**How to complete this task**
Find the line that contains "by assert ((StatusCode resp1 >?". Then set down that line and all the lines after it, to the end of the records, exactly and with nothing added.

**Data to use**
(** C7.  A payload of kind map or struct whose JSON serialization fails:
    the transport is not called, the network is not touched, no client is
    created, and [Send] returns the serialization error (when the URL does
    not even parse, the error of the URL, met first). *)
Theorem Send_marshal_failure s r w v err :
  (Payload r = Some (PMap v) ∨ Payload r = Some (PStruct v)) →
  json_Marshal v = inr err →
  transportCalls (newEvents (events w) (events (wld (Send s r w).2))) = []
  ∧ net (wld (Send s r w).2) = net w
  ∧ ses (Send s r w).2 = s
  ∧ (∀ u, url_Parse (Url r) = inl u → (Send s r w).1 = Fail err)
  ∧ (∀ e, url_Parse (Url r) = inr e → (Send s r w).1 = Fail e).
Proof.
  intros Hp Hm.
  destruct (Send_build_marshal_failure (start s r w) v err Hp Hm) as [st1 Hb].
  pose proof (calm_Send_build _ _ _ Hb) as Hc.
  rewrite Send_stages, Hb. simpl.
  split; [exact (calm_no_transportCalls _ _ Hc)|].
  split; [exact (calm_net _ _ Hc)|].
  split; [exact (calm_ses _ _ Hc)|].
  split; intros ? ->; done.
Qed.

End EarlyErrors.

(** ** The response *)
Section ResponseProps.
Context `{C : Collaborators}.

(** C5.  [StatusOk] is true exactly for a status of at most 300: true at
    300, false at 301. *)
Theorem StatusOk_boundary (r : Response) :
  StatusOk r = bool_decide (status r ≤ 300)%Z
  ∧ StatusOk (set_status 300 r) = true
  ∧ StatusOk (set_status 301 r) = false.
Proof.
  unfold StatusOk. split; [|done].
  destruct (Z.leb_spec (status r) 300).
  - by rewrite bool_decide_eq_true_2.
  - rewrite bool_decide_eq_false_2; [done|lia].
Qed.

(** C4.  The transport answered with [resp], the body is captured, read
    without error and not empty: [Send] returns the response descriptor,
    holding the body; with a status of at most 200 and a [Result] the body
    was decoded into [Result], with a status above 200 and an [Error] into
    [Error]; whether decoding failed does not show in what [Send] returns. *)
Theorem Send_decodes_body s r w c req resp :
  EvDo c req (inl resp) ∈ newEvents (events w) (events (wld (Send s r w).2)) →
  NotProcessBody r = false →
  BodyErr resp = None →
  Body resp ≠ [] →
  (Send s r w).1 = Ok (rq (Send s r w).2)
  ∧ body (rq (Send s r w).2) = Body resp
  ∧ heap (wld (Send s r w).2) = decoded r resp (heap w)
  ∧ (∀ v, (StatusCode resp ≤ 200)%Z → Result r = Some v →
       heap (wld (Send s r w).2) = (Unmarshal_into (Body resp) v (heap w)).1)
  ∧ (∀ v, (StatusCode resp > 200)%Z → Error r = Some v →
       heap (wld (Send s r w).2) = (Unmarshal_into (Body resp) v (heap w)).1).
Proof.
  intros Hin Hn He Hb. rewrite Send_stages in *.
  destruct (Send_build (start s r w)) as [[req0|o] st1] eqn:E1.
  2:{ exfalso. simpl in Hin.
      pose proof (calm_Send_build _ _ _ E1) as [_ _ _ (l1 & Hl1 & Hev1)].
      simpl in Hev1. rewrite Hev1, newEvents_app in Hin.
      by apply (proj1 (Forall_forall _ _) Hl1) in Hin. }
  pose proof (calm_Send_build _ _ _ E1) as [Hs1 _ _ (l1 & Hl1 & Hev1)].
  pose proof (sameHeap_Send_build _ _ _ E1) as Hh1.
  pose proof (sameField_Send_build NotProcessBody
                ltac:(done) ltac:(done) ltac:(done) _ _ _ E1) as Hn1.
  pose proof (sameField_Send_build Result
                ltac:(done) ltac:(done) ltac:(done) _ _ _ E1) as Hr1.
  pose proof (sameField_Send_build Error
                ltac:(done) ltac:(done) ltac:(done) _ _ _ E1) as Hx1.
  unfold sameHeap, sameField in *. simpl in *.
  destruct (Send_dispatch req0 st1) as [[resp0|o] st2] eqn:E2.
  2:{ exfalso. simpl in Hin.
      destruct (Send_dispatch_run _ _ _ _ E2) as (_ & _ & _ & (l2 & Hl2 & Hev2) & Hres & _).
      rewrite Hev2, Hev1, <- app_assoc, newEvents_app in Hin.
      destruct (client_Do _ _ _).1 as [?|err] eqn:Ea; [done|].
      apply elem_of_app in Hin as [Hin|Hin].
      - by apply (proj1 (Forall_forall _ _) Hl1) in Hin.
      - apply elem_of_cons in Hin as [Hin|Hin]; [done|].
        by apply (proj1 (Forall_forall _ _) Hl2) in Hin. }
  destruct (Send_dispatch_run _ _ _ _ E2)
    as (_ & _ & Hh2 & (l2 & Hl2 & Hev2) & Hres & Hrq2).
  destruct (client_Do _ _ _).1 as [resp1|err] eqn:Ea; [|done].
  injection Hres as ->.
  assert (NotProcessBody (rq st2) = false) as Hn2 by (by rewrite Hrq2; simpl; congruence).
  assert (resp = resp1) as ->.
  { destruct (processBody resp1 st2) as [res3 st3] eqn:E3.
    pose proof (calm_processBody _ _ _ _ E3) as [_ _ _ (l3 & Hl3 & Hev3)].
    assert (events (wld (match res3 with
                         | inl _ => (Ok (rq st3), st3)
                         | inr o => (o, st3)
                         end).2) = events (wld st3)) as Hsame
      by (by destruct res3).
    rewrite Hsame, Hev3, Hev2, Hev1, <- !app_assoc, newEvents_app in Hin.
    apply elem_of_app in Hin as [Hin|Hin].
    - by apply (proj1 (Forall_forall _ _) Hl1) in Hin.
    - simpl in Hin. apply elem_of_cons in Hin as [Hin|Hin]; [congruence|].
      apply elem_of_app in Hin as [Hin|Hin].
      + by apply (proj1 (Forall_forall _ _) Hl2) in Hin.
      + by apply (proj1 (Forall_forall _ _) Hl3) in Hin. }
  destruct (processBody_decodes resp1 st2 Hn2 He Hb) as (st3 & -> & Hbody & Hheap).
  simpl.
  assert (decoded (rq st2) resp1 (heap (wld st2)) = decoded r resp1 (heap w)) as Hdec.
  { unfold decoded. rewrite Hrq2, Hh2, Hh1. simpl. by rewrite Hr1, Hx1. }
  rewrite Hdec in Hheap.
  split; [done|]. split; [done|]. split; [done|].
  split.
  - intros v Hle Hv. rewrite Hheap. unfold decoded. rewrite Hv.
    rewrite (proj2 (Z.leb_le _ _) Hle).
    destruct (Error r); [|done].
    by assert ((StatusCode resp1 >? 200)%Z = false) as -> by lia.
  - intros v Hgt Hv. rewrite Hheap. unfold decoded. rewrite Hv.
    assert ((StatusCode resp1 >? 200)%Z = true) as -> by lia.
    destruct (Result r); [|done].
    by assert ((StatusCode resp1 <=? 200)%Z = false) as -> by lia.
Qed.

**Answer to this task**
    by assert ((StatusCode resp1 >? 200)%Z = false) as -> by lia.
  - intros v Hgt Hv. rewrite Hheap. unfold decoded. rewrite Hv.
    assert ((StatusCode resp1 >? 200)%Z = true) as -> by lia.
    destruct (Result r); [|done].
    by assert ((StatusCode resp1 <=? 200)%Z = false) as -> by lia.
Qed.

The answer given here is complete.